How good are the best fielders?
How many runs is a great fielder worth? There are lots of rating systems and lots of different answers. Tangotiger (Tom) takes a stab at the answer, but instead of analyzing play-by-play data, he just goes with his gut.
He starts by dividing batted balls into degree of difficulty. About 70% are “automatic,” and there should be little if any difference between good and bad fielders -- Tom figures the good fielders convert 99% of those plays, and the bad fielders convert 97%. On plays that take “some effort,” Tom estimates 80% vs. 50%. On difficult plays, it’s 50% vs. 15%. And on “highlight reel” plays, he estimates that great fielders convert five times as many of those plays as bad fielders do: 15% to 3%.
Do the arithmetic, and the difference between a good and bad fielder is 10%, or 60 plays a season. That is, the best fielders are 5% above average, and the worst are 5% below average. It’s higher for a shortstop, because that position sees 30% more balls in play -- so figure 40 plays above average instead of 30.
What it boils down to, basically, is that if 70% of plays are easily handled even by bad fielders, there’s not much room left in the other 30% to make more than 30-40 plays worth of difference.

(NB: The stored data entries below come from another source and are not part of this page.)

(** C2 (amended): when the routine rejects a non-empty input as malformed
    at every capacity and the allocator grants every request,
    [krowno_inflate] does not stop at the first attempt: it makes all six
    attempts, at the capacities [caps 6 (initial_cap n)], and returns -1
    with the out-parameters unwritten. *)
Theorem inflate_malformed_retries (zl : zlib) (src : list byte)
    (o : ptr) (ol : Z) (w : world) :
  src <> [] -> malformed zl src -> granting w = true ->
  exists w' evs,
    krowno_inflate zl (Some src) (Some o) (Some ol) w = Ok (-1, Some o, Some ol) w' /\
    trace w' = trace w ++ evs /\
    mallocs evs = caps 6 (initial_cap (zlen src)) /\
    attempts evs
    = (fun c => (c, fst (uncompress zl c src))) <$> caps 6 (initial_cap (zlen src)) /\
    length (attempts evs) = 6%nat.
Proof.
  intros Hne Hbad Hg. rewrite krowno_inflate_nonempty by exact Hne.
  destruct (inflate_loop_exhaust zl 6 src (initial_cap (zlen src)) None
              (Some o) (Some ol) w Hg) as (w' & evs & Hrun & Ht & Hm & Ha & _).
  - intros c _. apply Hbad.
  - exists w', evs. repeat split; try assumption.
    rewrite Ha, length_fmap. apply caps_length.
Qed.

Lemma inflate_malformed_retries_witness :
  exists w' evs,
    krowno_inflate RunLength.codec (Some RunLength.corrupt) (Some None) (Some 0) w0
    = Ok (-1, Some None, Some 0) w' /\
    trace w' = trace w0 ++ evs /\
    mallocs evs = caps 6 (initial_cap (zlen RunLength.corrupt)) /\
    attempts evs
    = (fun c => (c, fst (uncompress RunLength.codec c RunLength.corrupt)))
        <$> caps 6 (initial_cap (zlen RunLength.corrupt)) /\
    length (attempts evs) = 6%nat.
Proof.
  apply (inflate_malformed_retries RunLength.codec RunLength.corrupt None 0 w0).
  - discriminate.
  - apply RunLengthFacts.decode_malformed. reflexivity.
  - reflexivity.
Defined.

(** C2, as stated, fails: on a stream that is rejected as malformed the
    routine is called six times, with the capacity doubled in between. *)
Lemma inflate_malformed_six_attempts :
  malformed RunLength.codec RunLength.corrupt /\
  attempts (events_of (krowno_inflate RunLength.codec (Some RunLength.corrupt)
                         (Some None) (Some 0) w0))
  = [(1024, Z_DATA_ERROR); (2048, Z_DATA_ERROR); (4096, Z_DATA_ERROR);
     (8192, Z_DATA_ERROR); (16384, Z_DATA_ERROR); (32768, Z_DATA_ERROR)].
Proof.
  split; [apply RunLengthFacts.decode_malformed; reflexivity|].
  vm_compute. reflexivity.
Qed.

(** C6 (amended): when a non-empty stream is well formed, its content is
    longer than 32 times the initial capacity and the allocator grants every
    request, [krowno_inflate] makes exactly six attempts, each reported as a
    short buffer, and returns -1 with the out-parameters unwritten; -1 is
    the code of every failure of [krowno_inflate]. *)
Theorem inflate_ceiling (zl : zlib) (src decoded : list byte)
    (o : ptr) (ol : Z) (w : world) :
  src <> [] -> expands_to zl src decoded -> granting w = true ->
  32 * Z.max (4 * zlen src) 1024 <= SIZE_MAX ->
  32 * Z.max (4 * zlen src) 1024 < zlen decoded ->
  exists w' evs,
    krowno_inflate zl (Some src) (Some o) (Some ol) w = Ok (-1, Some o, Some ol) w' /\
    trace w' = trace w ++ evs /\
    let c0 := Z.max (4 * zlen src) 1024 in
    attempts evs
    = (fun c => (c, Z_BUF_ERROR)) <$> [c0; 2 * c0; 4 * c0; 8 * c0; 16 * c0; 32 * c0].
Proof.
  intros Hne Hexp Hg Hmax Hbig. rewrite krowno_inflate_nonempty by exact Hne.
  pose proof (zlen_nonneg src) as H0.
  rewrite initial_cap_exact by lia.
  set (c0 := Z.max (4 * zlen src) 1024) in *.
  assert (Hshort : forall c, c ∈ caps 6 c0 -> fst (uncompress zl c src) = Z_BUF_ERROR).
  { intros c Hc. rewrite caps_6 in Hc by lia. pose proof (Hexp c) as Hu.
    destruct (Z.leb_spec (zlen decoded) c); [|exact Hu].
    repeat (apply elem_of_cons in Hc as [->|Hc]; [lia|]). inversion Hc. }
  destruct (inflate_loop_exhaust zl 6 src c0 None (Some o) (Some ol) w Hg)
    as (w' & evs & Hrun & Ht & _ & Ha & _).
  - intros c Hc. rewrite (Hshort c Hc). discriminate.
  - exists w', evs. repeat split; try assumption.
    rewrite Ha. rewrite caps_6 in * by lia. cbn [fmap list_fmap].
    rewrite !Hshort by (repeat constructor). reflexivity.
Qed.

Lemma inflate_ceiling_witness :
  exists w' evs,
    krowno_inflate RunLength.codec (Some RunLength.oversized) (Some None) (Some 0) w0
    = Ok (-1, Some None, Some 0) w' /\
    trace w' = trace w0 ++ evs /\
    let c0 := Z.max (4 * zlen RunLength.oversized) 1024 in
    attempts evs
    = (fun c => (c, Z_BUF_ERROR)) <$> [c0; 2 * c0; 4 * c0; 8 * c0; 16 * c0; 32 * c0].
Proof.
  apply (inflate_ceiling RunLength.codec RunLength.oversized
           (replicate (Z.to_nat (200 * 1024)) x00) None 0 w0).
  - discriminate.
  - apply RunLengthFacts.oversized_expands.
  - reflexivity.
  - vm_compute. discriminate.
  - vm_compute. reflexivity.
Defined.

(** C6, as stated, fails: a well-formed stream holding 200 times the
    initial capacity and a malformed stream are answered alike, with -1;
    there is no separate error for the exhausted ceiling. *)
Lemma inflate_ceiling_same_code :
  expands_to RunLength.codec RunLength.oversized (replicate (Z.to_nat (200 * 1024)) x00) /\
  malformed RunLength.codec RunLength.corrupt /\
  result_of (krowno_inflate RunLength.codec (Some RunLength.oversized)
               (Some None) (Some 0) w0)
  = result_of (krowno_inflate RunLength.codec (Some RunLength.corrupt)
                 (Some None) (Some 0) w0).
Proof.
  split; [apply RunLengthFacts.oversized_expands|].
  split; [apply RunLengthFacts.decode_malformed; reflexivity|].
  vm_compute. reflexivity.
Qed.

(** C7: for a non-empty input of length [n] (with [32 * max (4 n) 1024]
    representable as a [size_t]), the first capacity asked for is
    [max (4 n) 1024], and whenever attempt [i <= 4] at capacity [c] ends
    with a short buffer, attempt [i + 1] asks for exactly [2 * c]. *)
Theorem inflate_capacities (zl : zlib) (src : list byte) (o : ptr) (ol : Z) (w : world) :
  src <> [] -> 32 * Z.max (4 * zlen src) 1024 <= SIZE_MAX ->
  exists r w' evs,
    krowno_inflate zl (Some src) (Some o) (Some ol) w = Ok r w' /\
    trace w' = trace w ++ evs /\
    mallocs evs !! 0%nat = Some (Z.max (4 * zlen src) 1024) /\
    forall (i : nat) (c : Z),
      (i <= 4)%nat -> attempts evs !! i = Some (c, Z_BUF_ERROR) ->
      mallocs evs !! i = Some c /\ mallocs evs !! S i = Some (2 * c).
Proof.
  intros Hne Hmax. rewrite krowno_inflate_nonempty by exact Hne.
  pose proof (zlen_nonneg src) as H0.
  rewrite initial_cap_exact by lia.
  set (c0 := Z.max (4 * zlen src) 1024) in *.
  destruct (inflate_loop_shape zl 6 src c0 None (Some o) (Some ol) w)
    as (r & w' & evs & Hrun & Ht & Hm & Ha & Hne6 & Hnext & _).
  exists r, w', evs. split; [exact Hrun|]. split; [exact Ht|]. split.
  - assert (Hm0 : mallocs evs <> []) by (apply Hne6; lia).
    destruct (mallocs evs) as [|m ms] eqn:E; [congruence|].
    apply (prefix_lookup_Some _ _ 0%nat m) in Hm; [|reflexivity].
    cbn in Hm. cbn. congruence.
  - intros i c Hi Hatt.
    assert (Hci : caps 6 c0 !! i = Some c).
    { eapply prefix_lookup_Some; [|exact Ha].
      rewrite list_lookup_fmap, Hatt. reflexivity. }
    assert (Hlen : (S i < length (mallocs evs))%nat)
      by (eapply Hnext; [exact Hatt | discriminate | lia]).
    assert (Hc : c = c0 * 2 ^ Z.of_nat i).
    { eapply caps_lookup_exact; [| |exact Hci]; [lia|].
      change (2 ^ Z.of_nat (6 - 1)) with 32. lia. }
    assert (Hpow : 1 <= 2 ^ Z.of_nat i <= 16).
    { split; [apply Z.pow_le_mono_r with (b := 0); lia|].
      change 16 with (2 ^ 4). apply Z.pow_le_mono_r; lia. }
    split.
    + rewrite (prefix_lookup_lt (mallocs evs) (caps 6 c0) i) by (lia || exact Hm).
      exact Hci.
    + rewrite (prefix_lookup_lt (mallocs evs) (caps 6 c0) (S i)) by (lia || exact Hm).
      rewrite (caps_lookup_succ 6 c0 i c Hci) by lia.
      f_equal. rewrite wrap_small by nia. lia.
Qed.

Lemma inflate_capacities_witness :
  exists r w' evs,
    krowno_inflate RunLength.codec (Some RunLength.oversized) (Some None) (Some 0) w0
    = Ok r w' /\
    trace w' = trace w0 ++ evs /\
    mallocs evs !! 0%nat = Some (Z.max (4 * zlen RunLength.oversized) 1024) /\
    forall (i : nat) (c : Z),
      (i <= 4)%nat -> attempts evs !! i = Some (c, Z_BUF_ERROR) ->
      mallocs evs !! i = Some c /\ mallocs evs !! S i = Some (2 * c).
Proof.
  apply (inflate_capacities RunLength.codec RunLength.oversized None 0 w0).
  - discriminate.
  - vm_compute. discriminate.
Defined.

(** C8: with an empty input both [krowno_deflate] (at any level) and
    [krowno_inflate] return -1 at once: nothing is allocated, no library
    routine is called and the out-parameters are left as they were. *)
Theorem empty_input_rejected (zl : zlib) (level : Z)
    (o : outparam ptr) (ol : outparam Z) (w : world) :
  krowno_deflate zl (Some []) o ol level w = Ok (-1, o, ol) w /\
  krowno_inflate zl (Some []) o ol w = Ok (-1, o, ol) w.
Proof. destruct o, ol; split; reflexivity. Qed.

(** C10: [krowno_deflate] and [krowno_inflate] always return; either the
    code is -1 and both out-parameters hold what they held before the call,
    or the code is 0 and they hold the new buffer and its length. *)
Theorem outputs_written_on_success_only (zl : zlib) (input : option (list byte))
    (o : outparam ptr) (ol : outparam Z) (level : Z) (w : world) :
  (exists r w', krowno_deflate zl input o ol level w = Ok r w' /\
     (r = (-1, o, ol) \/ exists blk len, r = (0, Some (Some blk), Some len))) /\
  (exists r w', krowno_inflate zl input o ol w = Ok r w' /\
     (r = (-1, o, ol) \/ exists blk len, r = (0, Some (Some blk), Some len))).
Proof.
  split; [apply krowno_deflate_shape | apply krowno_inflate_shape].
Qed.

(** * The accumulators *)

(** ** Blocks holding a known prefix *)

Lemma prefix_is_length blk l : prefix_is blk l -> (length l <= length blk)%nat.
Proof.
  unfold prefix_is. intros H. apply (f_equal length) in H.
  rewrite length_take, length_fmap in H. lia.
Qed.

Lemma prefix_is_app_l blk l k : prefix_is blk (l ++ k) -> prefix_is blk l.
Proof.
  unfold prefix_is. intros H. apply (f_equal (take (length l))) in H.
  rewrite take_take, length_app, fmap_app in H.
  rewrite take_app_length' in H by now rewrite length_fmap.
  now replace (length l `min` (length l + length k))%nat with (length l) in H by lia.
Qed.

Lemma prefix_is_block_bytes blk l : prefix_is blk l -> block_bytes blk (zlen l) = Some l.
Proof.
  intros H. pose proof (prefix_is_length _ _ H) as Hlen.
  unfold block_bytes, zlen.
  destruct (Z.leb_spec 0 (Z.of_nat (length l))); [|lia].
  destruct (Z.leb_spec (Z.of_nat (length l)) (Z.of_nat (length blk))); [|lia].
  cbn [andb]. rewrite Nat2Z.id, H. apply mapM_id_Some.
Qed.

Lemma length_resized p n : 0 <= n -> zlen (resized p n) = n.
Proof.
  intros Hn. unfold zlen, resized. destruct p as [b|].
  - rewrite length_app, length_take, length_fresh. lia.
  - rewrite length_fresh. lia.
Qed.

Lemma take_resized (blk : block) n (k : nat) :
  (k <= length blk)%nat -> Z.of_nat k <= n ->
  take k (resized (Some blk) n) = take k blk.
Proof.
  intros Hk Hn. unfold resized.
  rewrite take_app_le by (rewrite length_take; lia).
  rewrite take_take. f_equal. lia.
Qed.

Tom welcomes you to substitute your own numbers -- but they have to meet the constraint that, on average, 70% of plays get turned into outs, since that’s the MLB average conversion rate. He says that the highest he can go on reasonable assumptions is maximum 42 plays above average, which is 55 for a shortstop.
(What he doesn’t mention is that some shortstops might see even more plays, due to an overbalance of left-handed pitchers, or groundball pitchers, or just plain luck. But the 5% figure would still hold, even if the number of plays winds up a bit higher.)

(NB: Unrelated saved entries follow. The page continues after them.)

(** Every reachable state is the end of a run from the constructor. *)
Lemma reachable_run (s : State) :
  reachable s <-> exists es, run constructor es = Some s.
Proof.
  split.
  - induction 1 as [|s e s' _ [es Hes] Hstep].
    + exists []. reflexivity.
    + exists (es ++ [e]).
      assert (forall l s0 s1, run s0 l = Some s1 -> run s0 (l ++ [e]) = step s1 e) as Happ.
      { induction l as [|x l IHl]; intros s0 s1 Hl; simpl in *.
        - injection Hl as ->. destruct (step s1 e); reflexivity.
        - destruct (step s0 x); [eauto | discriminate]. }
      rewrite (Happ _ _ _ Hes). exact Hstep.
  - intros [es Hes]. revert s Hes.
    induction es as [|e rest IH] using rev_ind; intros s Hes.
    + injection Hes as <-. constructor.
    + assert (forall l s0, run s0 (l ++ [e])
                = match run s0 l with Some s1 => step s1 e | None => None end) as Happ.
      { induction l as [|x l IHl]; intros s0; simpl.
        - destruct (step s0 e); reflexivity.
        - destruct (step s0 x); [apply IHl | reflexivity]. }
      rewrite Happ in Hes. destruct (run constructor rest) as [s1|] eqn:Hrest; [|discriminate].
      eapply reachable_step; [apply IH; reflexivity | exact Hes].
Qed.



Lemma reachable_invariant (s : State) : reachable s -> invariant (flags s).
Proof.
  intros H. apply reachable_run in H as [es Hes].
  eapply invariant_run; [apply invariant_constructor | exact Hes].
Qed.

End LifecycleFacts.

(** ** Request statistics *)

Section StatisticsFacts.
Import PerformanceStatistics.

Implicit Types (m : gmap string StatisticsData) (d : StatisticsData).

(** A later CALL_MESSAGE: the request count goes up by one and nothing
    else changes in the entry. *)
Lemma addRequestStatistic_call_again m (command : string) d (n : Z) (size : option Z) :
  m !! command = Some d -> requestCount d = Some n ->
  addRequestStatistic m command CALL_MESSAGE size
    = <[command := setRequestCount (Some (n + 1)) d]> m.
Proof.
  intros Hm Hn. unfold addRequestStatistic. rewrite Hm.
  destruct d as [rc ? ? ? ? ? ? ? ? ?]. simpl in Hn. subst rc. reflexivity.
Qed.

(** The first CALL_MESSAGE: the entry keeps its fields, counts one request
    and takes the message size when there is one. *)
Lemma addRequestStatistic_call_first m (command : string) (size : option Z) :
  requestCount (spreadEntry m command) = None ->
  addRequestStatistic m command CALL_MESSAGE size
    = <[command := match size with
                   | Some sz => setMessageSize (Some sz)
                                  (setRequestCount (Some 1) (spreadEntry m command))
                   | None => setRequestCount (Some 1) (spreadEntry m command)
                   end]> m.
Proof.
  unfold addRequestStatistic, spreadEntry.
  destruct (m !! command) as [[[n|] ? ? ? ? ? ? ? ? ?]|]; simpl;
    try discriminate; intros _; destruct size; reflexivity.
Qed.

Now, obviously, this kind of analysis is not an evidence-based, empirical study. But it helps a lot. It gives us a general range that we expect any result to fall into. If someone comes out with a study that purportedly shows that a second baseman can save his team 100 hits per year, we now have a basis to question it. I agree with Tom that it’s very difficult to save that many hits -- with 70% of balls in play being automatic, that leaves only 225 plays remaining in which to make a difference. It’s very difficult to watch a game and pick up one-and-a-half balls a game that (a) are hit in the vicinity of the second baseman, (b) are difficult plays, (c) that the fielder still manages to turn into an out, and (d) an average second baseman would almost certainly not have made. Our general observations, while not in the same league as good empirical evidence, are still pretty good, good enough to justify a strong skepticism.

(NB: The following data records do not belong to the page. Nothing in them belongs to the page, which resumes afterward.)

(** * Enviro Monitor push server: risk engine, alert de-duplication, registry

    A shallow embedding of [server.js] (the Expo push backend) and of the
    parts of the older Firebase backend that differ from it, with the
    properties of the risk classifier, of the per-subscriber sweep and of the
    two registration routes.

    Conventions.
    - A JavaScript number that reaches the code comes out of [JSON.parse]: it
      is never NaN, and it is taken to be finite.  Every finite double is a
      rational, and [<], [>] on doubles agree with the order of the rationals
      they denote.  Numbers are therefore values of [Q], compared with
      [Qle_bool].
    - A template literal that embeds a number is kept as its three parts
      (text, number with the way it is printed, text) instead of one string.
    - [userStore] is a JavaScript [Map]: iteration follows insertion order,
      so it is an association list.  Its values are objects; the sweep holds
      a reference to the object while the entry may be deleted, so objects
      live in a heap and the map stores references.
    - Request handlers are not interleaved with a running sweep.
    - A value of a request body is converted to a string only where a log
      line or the weather query interpolates it.  For an object that
      conversion may throw; whether it does is part of the value. *)

From Stdlib Require Import QArith.
From stdpp Require Import base option list strings gmap.

Local Open Scope string_scope.
Local Open Scope list_scope.

(** ** JavaScript values as they arrive in a JSON request body *)

Inductive JsVal : Type :=
| JUndefined
| JNull
| JBool (b : bool)
| JNum (q : Q)
| JStr (s : string)
| JObj (printable : bool).
  (* an object or an array.  The code only tests it for truthiness or
     interpolates it into a string; [printable] tells whether the conversion
     to a string returns.  It does for [{}] and [[1, 2]]; for an object such
     as [{"toString": 1}] it throws a TypeError. *)

(** [!!v]: JavaScript truthiness. *)
Definition truthy (v : JsVal) : bool :=
  match v with
  | JUndefined | JNull => false
  | JBool b => b
  | JNum q => negb (Qeq_bool q 0)
  | JStr s => negb (String.eqb s "")
  | JObj _ => true
  end.

(** [`${v}`] returns.  Every primitive prints. *)
Definition prints (v : JsVal) : bool :=
  match v with
  | JObj printable => printable
  | _ => true
  end.

(** [v == null]. *)
Definition nullish (v : JsVal) : bool :=
  match v with
  | JUndefined | JNull => true
  | _ => false
  end.

(** [v ?? d]. *)
Definition coalesce (v d : JsVal) : JsVal := if nullish v then d else v.

(** ** Risk thresholds *)

Module RISK_LIMITS.
Definition PM25_WARNING : Q := 12.
Definition PM25_SEVERE : Q := 35.
Definition PM25_DANGER : Q := 55.
Definition UV_WARNING : Q := 3.
Definition UV_DANGER : Q := 6.
Definition TEMP_WARNING : Q := 35.
Definition TEMP_DANGER : Q := 40.
Definition VISIBILITY_WARNING : Q := 5.
Definition VISIBILITY_DANGER : Q := 2.
Definition WIND_WARNING : Q := 40.
Definition WIND_DANGER : Q := 70.
End RISK_LIMITS.

(** [a > b] and [a < b] on numbers. *)
Definition num_gt (a b : Q) : bool := negb (Qle_bool a b).
Definition num_lt (a b : Q) : bool := negb (Qle_bool b a).

(** ** The weather response, as far as [evaluateRisk] reads it *)

Record AirQuality : Type := { pm2_5 : option Q }.

Record Current : Type := {
  air_quality : option AirQuality;
  uv : option Q;
  temp_c : option Q;
  vis_km : option Q;
  wind_kph : option Q
}.

Record WeatherData : Type := { current : option Current }.

(** ** Alerts *)

(** How a number is printed inside a message. *)
Inductive NumText : Type :=
| ToFixed1 (x : Q)     (* x.toFixed(1) *)
| Interpolated (x : Q). (* ${x} *)

Record Message : Type := {
  before : string;
  number : NumText;
  after : string
}.

Record Alert : Type := {
  type : string;
  severity : string;
  message : Message
}.

(** ** Risk engine *)

(** [o ?-> f] stands for [o?.f], optional chaining: a missing or null member
    is [None]. *)
Definition chain {A B : Type} (o : option A) (f : A -> option B) : option B :=
  match o with
  | Some a => f a
  | None => None
  end.

Notation "o ?-> f" := (chain o f) (at level 40, left associativity).

Definition evaluateRisk (data : option WeatherData) : list Alert :=
  let pm25 := data ?-> current ?-> air_quality ?-> pm2_5 in
  let uv := data ?-> current ?-> uv in
  let temp := data ?-> current ?-> temp_c in
  let visibility := data ?-> current ?-> vis_km in
  let wind := data ?-> current ?-> wind_kph in
  match pm25, uv, temp, visibility with
  | Some pm25, Some uv, Some temp, Some visibility =>
      (if num_gt pm25 RISK_LIMITS.PM25_DANGER then
         [ {| type := "AirQuality_danger"; severity := "danger";
              message := {| before := "🫁 Hazardous air — PM2.5 at ";
                            number := ToFixed1 pm25;
                            after := " µg/m³. Stay indoors." |} |} ]
       else if num_gt pm25 RISK_LIMITS.PM25_SEVERE then
         [ {| type := "AirQuality_severe"; severity := "severe";
              message := {| before := "😷 Unhealthy air — PM2.5 at ";
                            number := ToFixed1 pm25;
                            after := " µg/m³. Wear a mask outdoors." |} |} ]
       else [])
      ++
      (if num_gt uv RISK_LIMITS.UV_DANGER then
         [ {| type := "UV_danger"; severity := "danger";
              message := {| before := "☀️ Extreme UV index (";
                            number := Interpolated uv;
                            after := "). Avoid direct sun, use SPF 50+." |} |} ]
       else [])
      ++
      (if num_gt temp RISK_LIMITS.TEMP_DANGER then
         [ {| type := "Temp_danger"; severity := "danger";
              message := {| before := "🌡 Extreme heat — ";
                            number := Interpolated temp;
                            after := "°C. Risk of heatstroke. Stay indoors." |} |} ]
       else [])
      ++
      (if num_lt visibility RISK_LIMITS.VISIBILITY_DANGER then
         [ {| type := "Visibility_danger"; severity := "danger";
              message := {| before := "🌫 Very poor visibility — ";
                            number := Interpolated visibility;
                            after := " km. Avoid driving." |} |} ]
       else [])
      ++
      (match wind with
       | Some wind =>
           if num_gt wind RISK_LIMITS.WIND_DANGER then
             [ {| type := "Wind_danger"; severity := "danger";
                  message := {| before := "💨 Storm-level winds — ";
                                number := Interpolated wind;
                                after := " km/h. Stay indoors." |} |} ]
           else []
       | None => []
       end)
  | _, _, _, _ => []
  end.

(** ** The in-memory token store *)

(** A JavaScript [Map] with string keys, in insertion order.  [set] on a key
    that is present replaces its value where it stands; on a new key it
    appends.  [has] followed by [get] is one [Map_get]. *)
Section JsMap.
Context {V : Type}.

Fixpoint Map_get (k : string) (m : list (string * V)) : option V :=
  match m with
  | [] => None
  | (k', v) :: m' => if String.eqb k' k then Some v else Map_get k m'
  end.

Fixpoint Map_set (k : string) (v : V) (m : list (string * V)) : list (string * V) :=
  match m with
  | [] => [(k, v)]
  | (k', v') :: m' =>
      if String.eqb k' k then (k, v) :: m' else (k', v') :: Map_set k v m'
  end.

Fixpoint Map_delete (k : string) (m : list (string * V)) : list (string * V) :=
  match m with
  | [] => []
  | (k', v') :: m' =>
      if String.eqb k' k then Map_delete k m' else (k', v') :: Map_delete k m'
  end.

Definition Map_size (m : list (string * V)) : nat := length m.
End JsMap.

(** The object stored per device. *)
Record User : Type := {
  fcmToken : string;
  latitude : JsVal;
  longitude : JsVal;
  appOpen : JsVal;
  lastAlertedTypes : list string
}.

Abbreviation ref := nat (only parsing).

Record State : Type := {
  userStore : list (string * ref);
  heap : list User
}.

Definition empty_state : State := {| userStore := []; heap := [] |}.

(** [{ ... }]: a new object. *)
Definition alloc (u : User) (h : list User) : ref * list User :=
  (length h, h ++ [u]).

(** [userStore.get(k)] followed by a read of the object. *)
Definition get (k : string) (st : State) : option User :=
  match Map_get k (userStore st) with
  | Some r => heap st !! r
  | None => None
  end.

(** ** Routes *)

Record Body : Type := {
  req_fcmToken : JsVal;
  req_latitude : JsVal;
  req_longitude : JsVal;
  req_appOpen : JsVal
}.

Inductive Reply : Type :=
| Status400 (error : string)
| Status404 (error : string)
| Success (message : option string)
| Throws.   (* a TypeError leaves the handler; Express answers 500 *)

Definition missing_fields (req : Body) : bool :=
  negb (truthy (req_fcmToken req))
  || negb (truthy (req_latitude req))
  || negb (truthy (req_longitude req)).

(** [app.post("/register")]. *)
Definition register (req : Body) (st : State) : Reply * State :=
  if missing_fields req then
    (Status400 "fcmToken, latitude, and longitude are required.", st)
  else
    match req_fcmToken req with
    | JStr tok =>
        if negb (String.prefix "ExponentPushToken[" tok) then
          (Status400 "Invalid token format. Expected ExponentPushToken[...].", st)
        else
          let '(obj, h) :=
            alloc {| fcmToken := tok;
                     latitude := req_latitude req;
                     longitude := req_longitude req;
                     appOpen := JBool false;
                     lastAlertedTypes := [] |} (heap st) in
          let st' := {| userStore := Map_set tok obj (userStore st); heap := h |} in
          (* the log line interpolates both coordinates, after the set *)
          if prints (req_latitude req) && prints (req_longitude req) then
            (Success (Some "Device registered for push alerts."), st')
          else (Throws, st')
    | _ => (Throws, st)   (* fcmToken.startsWith is not a function *)
    end.

Definition set_location (lat lon open : JsVal) (u : User) : User :=
  {| fcmToken := fcmToken u;
     latitude := lat;
     longitude := lon;
     appOpen := open;
     lastAlertedTypes := lastAlertedTypes u |}.

(** [app.post("/update-location")].  Its log lines print a slice of the token
    only, so no coordinate is converted to a string here. *)
Definition update_location (req : Body) (st : State) : Reply * State :=
  if missing_fields req then
    (Status400 "fcmToken, latitude, and longitude are required.", st)
  else
    match req_fcmToken req with
    | JStr tok =>
        match Map_get tok (userStore st) with
        | None =>
            if negb (String.prefix "ExponentPushToken[" tok) then
              (Status400 "Invalid token format.", st)
            else
              let '(obj, h) :=
                alloc {| fcmToken := tok;
                         latitude := req_latitude req;
                         longitude := req_longitude req;
                         appOpen := coalesce (req_appOpen req) (JBool false);
                         lastAlertedTypes := [] |} (heap st) in
              (Success (Some "Device auto-registered."),
               {| userStore := Map_set tok obj (userStore st); heap := h |})
        | Some user =>
            (Success None,
             {| userStore := userStore st;
                heap := alter (set_location (req_latitude req) (req_longitude req)
                                 (coalesce (req_appOpen req) (JBool false)))
                              user (heap st) |})
        end
    | _ => (Throws, st)
    end.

And it seems to me that 40 plays a year is about right. Turning 40 hits into outs is equivalent to about 80 points in batting average for a regular player. If the average SS hits .270, even the best fielding shortstops won’t be in the lineup if they hit .190. And Derek Jeter, whose defense has a horrible reputation in sabermetric circles, just happens to be more than 40 singles above average offensively.